7. In case a situation occurs between parties which is not regulated in these general conditions, then this situation has to be judged to the strain of these general conditions.
8. In case DGF does not always demand strict adherence to these conditions, this doesn’t mean that conditions of it are not applicable, or that DGF would loose in any amount the right to demand in other cases the exact adherence of the stipulations of these conditions.
section 2 Tenders and offers
1. All tenders and offers of DGF are not binding, unless a period of acceptance is been stated in the tender. In case no acceptance period is not been stated, it is not possible to be entitled on any right in any way on basis of the tender or offer, in case the service or product to which the tender or offer refers to is not available anymore in the meantime.
2. DGF cannot be held to its tenders or offers in case the Client can reasonably understand that the tenders or offers, or a part part of it, contains an obvious error or slip of writing.
3. The prices mentioned in a tender or offer are without VAT and other governmental levies, possible costs to make in the frame of the agreement, travel- and lodging-, shipping- and administrationcosts included, unless mentioned differently.
4. In case the acceptance (based on underlying points or not) deviates from the offer, included in the tender or offer then DGF is not bound by it. The agreement will then not be established according to these deviating acceptance , unless DGF states differently.
5. A composed quotation does not obligate DGF to the performance of a part of the order for a corresponding part of the mentioned price. Offers and tenders don’t automatically apply to future orders.
section 3 Contract duration; execution times, risk change-over, execution and modification agreement; rise in prices
1. An agreement between DGF and the Client will be concluded for an indefinite period of time, unless differently arises from the nature of the agreement or in case parties agree differently explicitly and written.
2. When a time is agreed upon or set for the accomplishment of certain activities or for the delivery of certain goods, then this never is the fatal term. In case of excedence of a term the Client thus needs to give DGF a written default notice. DGF needs to be offered a reasonable period of time at it for still fulfillment of the agreement.
3. DGF will carry out the agreement to best insight and ability and according to the requirements of good craftsmanship. One thing and another based on the on that moment known state of science.
4. DGF has the right to let perform certain activities by third parties. The applicability of sections 7:404, 7:407 part 2 and 7:409 BW are explicitly excluded.

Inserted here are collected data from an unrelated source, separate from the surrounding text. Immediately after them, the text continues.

(** Prose without any of the patterns is not flagged. *)
Lemma detectOcrIssues_plain_prose : detectOcrIssues plainText = false.
Proof. vm_compute. reflexivity. Qed.

(** A spaced-out text of more than 50 code units is flagged. *)
Lemma detectOcrIssues_spaced_text :
  (50 <= len spacedText)%Z /\
  spacedOut (substring spacedText 0 500) = true /\
  detectOcrIssues spacedText = true.
Proof.
  split; [vm_compute; discriminate|].
  split; [vm_compute; reflexivity|].
  apply (proj2 (detectOcrIssues_spaced spacedText));
    [vm_compute; discriminate|vm_compute; reflexivity].
Qed.

(** A page number above an indented copyright line: the first pass keeps
    the copyright line, which has become the first line; the second pass
    removes it, so here too cleaning twice differs from cleaning once. *)
Lemma clean_not_idempotent :
  clean footerText defaultOptions = str "Copyright." /\
  clean (clean footerText defaultOptions) defaultOptions = [] /\
  clean (clean footerText defaultOptions) defaultOptions
    <> clean footerText defaultOptions.
Proof.
  split; [vm_compute; reflexivity|].
  split; [vm_compute; reflexivity|].
  vm_compute. discriminate.
Qed.

(** C6: cleaning twice is not cleaning once.  On a sentence of 49 code
    units the first pass only appends the full stop, the OCR heuristic
    being off below 50 code units; its output, 50 code units of ordinary
    prose, is flagged by the heuristic, so the second pass runs the OCR
    repairs on it and rewrites the words class, included and
    well-known.  On a longer sentence, flagged in both passes, the
    repairs of the second pass go on from those of the first. *)
Theorem clean_twice_rewrites_prose :
  clean classText defaultOptions = classText ++ str "." /\
  detectOcrIssues classText = false /\
  detectOcrIssues (clean classText defaultOptions) = true /\
  clean (clean classText defaultOptions) defaultOptions
    = str "The dass induded twelve wellknown older pupils." /\
  clean (clean classText defaultOptions) defaultOptions
    <> clean classText defaultOptions /\
  clean stepsText defaultOptions
    = str "Follow steps I2-3 of the manual to install all the parts." /\
  clean (clean stepsText defaultOptions) defaultOptions
    = str "Follow steps 123 of the manual to install all the parts.".
Proof.
  split; [vm_compute; reflexivity|].
  split; [vm_compute; reflexivity|].
  split; [vm_compute; reflexivity|].
  split; [vm_compute; reflexivity|].
  split; [vm_compute; discriminate|].
  split; vm_compute; reflexivity.
Qed.
Lemma infer_gpu_devices_witness :
  devices (cb_default_params (cb_params
    (infer_auto_params {| cuda_device_count := 3; os_cpu_count := 16 |}
       sample_automl 5000 true).1)) = Some "0:1:2" /\
  devices (cb_default_params (cb_params
    (infer_auto_params {| cuda_device_count := 3; os_cpu_count := 16 |}
       (set_gpu_ids (Some "0,2") sample_automl) 5000 true).1)) = Some "0:2" /\
  task_type (cb_default_params (cb_params
    (infer_auto_params sample_hardware sample_automl 5000 true).1)) = "CPU".
Proof.
  split; [|split].
  - destruct (infer_gpu_devices {| cuda_device_count := 3; os_cpu_count := 16 |}
                sample_automl 5000 true) as [_ H].
    destruct H as (_ & ids & s & Hi & -> & _ & ->); [discriminate | reflexivity |].
    injection Hi as <-. reflexivity.
  - destruct (infer_gpu_devices {| cuda_device_count := 3; os_cpu_count := 16 |}
                (set_gpu_ids (Some "0,2") sample_automl) 5000 true) as [_ H].
    destruct H as (_ & ids & s & Hi & -> & _ & ->); [discriminate | reflexivity |].
    injection Hi as <-. reflexivity.
  - apply (infer_gpu_devices sample_hardware sample_automl 5000 true).
    left. reflexivity.
Defined.

(** X7.  Inference of the thread counts.  The count handed to torch is the
    smaller of the machine's CPU count and the instance's CPU limit; the
    thread counts of CatBoost, of LightGBM and of the reader become the
    smaller of their configured value and that count, so none of them is
    raised and none exceeds the CPU limit or the machine's CPU count. *)
Theorem infer_threads_clamped (hw : Hardware) (self : TabularAutoML)
    (length : Z) (ma : bool) :
  let r := infer_auto_params hw self length ma in
  let c := Z.min (os_cpu_count hw) (cpu_limit self) in
  let tc := thread_count (cb_default_params (cb_params r.1)) in
  let nt := num_threads (lgb_default_params (lgb_params r.1)) in
  let nj := n_jobs (reader_params r.1) in
  r.2 = c /\
  tc = Z.min (thread_count (cb_default_params (cb_params self))) c /\
  nt = Z.min (num_threads (lgb_default_params (lgb_params self))) c /\
  nj = Z.min (n_jobs (reader_params self)) c /\
  tc <= cpu_limit self /\ nt <= cpu_limit self /\ nj <= cpu_limit self /\
  tc <= os_cpu_count hw /\ nt <= os_cpu_count hw /\ nj <= os_cpu_count hw /\
  cpu_limit r.1 = cpu_limit self.
Proof.
  cbn zeta.
  assert ((infer_auto_params hw self length ma).2
          = Z.min (os_cpu_count hw) (cpu_limit self)) as E0.
  { unfold infer_auto_params. cbn [snd]. f_equal.
    unfold infer_gpu, infer_nested_cv, infer_use_algos, infer_tuning_iter.
    repeat case_match; reflexivity. }
  rewrite E0, infer_auto_params_normal_form. cbn zeta.
  cbn [cb_params cb_default_params thread_count lgb_params lgb_default_params
       num_threads reader_params n_jobs cpu_limit].
  assert (thread_count (cb_default_params (cb_params (infer_gpu hw self)))
          = thread_count (cb_default_params (cb_params self))) as ->.
  { unfold infer_gpu. by case_match. }
  repeat split; lia.
Qed.

Lemma infer_threads_clamped_witness :
  let r := infer_auto_params sample_hardware sample_automl 5000 true in
  r.2 = 4 /\
  thread_count (cb_default_params (cb_params r.1)) = 4 /\
  num_threads (lgb_default_params (lgb_params r.1)) = 4 /\
  n_jobs (reader_params r.1) = 4.
Proof.
  cbn zeta.
  destruct (infer_threads_clamped sample_hardware sample_automl 5000 true)
    as (E0 & E1 & E2 & E3 & _).
  split; [exact E0|]. split; [exact E1|]. split; [exact E2 | exact E3].
Defined.

Lemma Zmin_min_same x c : Z.min (Z.min x c) c = Z.min x c.
Proof. lia. Qed.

5. In case of performance of activities on location of the Client or a by the Client designated location, by DGF or third parties brought in by DGF under the order, the Client takes care of reasonable required facilities by those workers free of charge.
6. Delivery takes place off company of DGF. The Client is obliged to purchase the goods on the moment that these are made available for him. In case of refusal of purchase by the Client or in case of negligence at the supply of information or instructions necessary for the delivery, then DGF has the right to stock the goods with costs and risk for the Client. The risk of loss, damage or depreciation passes to the Client on the moment of availability of goods to the Client.
7. DGF is entitled to carry out the agreement in different phases and invoice the then fulfilled part seperately.
8. In case of execution of the agreement in different phases, DGF can postpone the fulfillment of those parts which belong to a next phase untill the Client has approved written the results of the from that preceding phase.
9. The Client takes care off a timely supply to DGF of all data, of which DGF indicates that these are necessary or of which the Client reasonably has to understand that these are necessary for the fulfillment of the agreement. In case of a non-well timed supply of data necessary for the fulfillment of the agreement to DGF, DGF has the right to suspend the fulfillment of the agreement and/or charge the Client the from the delay arised extra costs according to the then usual tariffs. The execution time doesn’t start sooner than after the disposal of the data by the Client to DGF. DGF is not liable for damage, of any kind, because DGF’s starting point was the by the Client supplied wrong and/or incomplete data.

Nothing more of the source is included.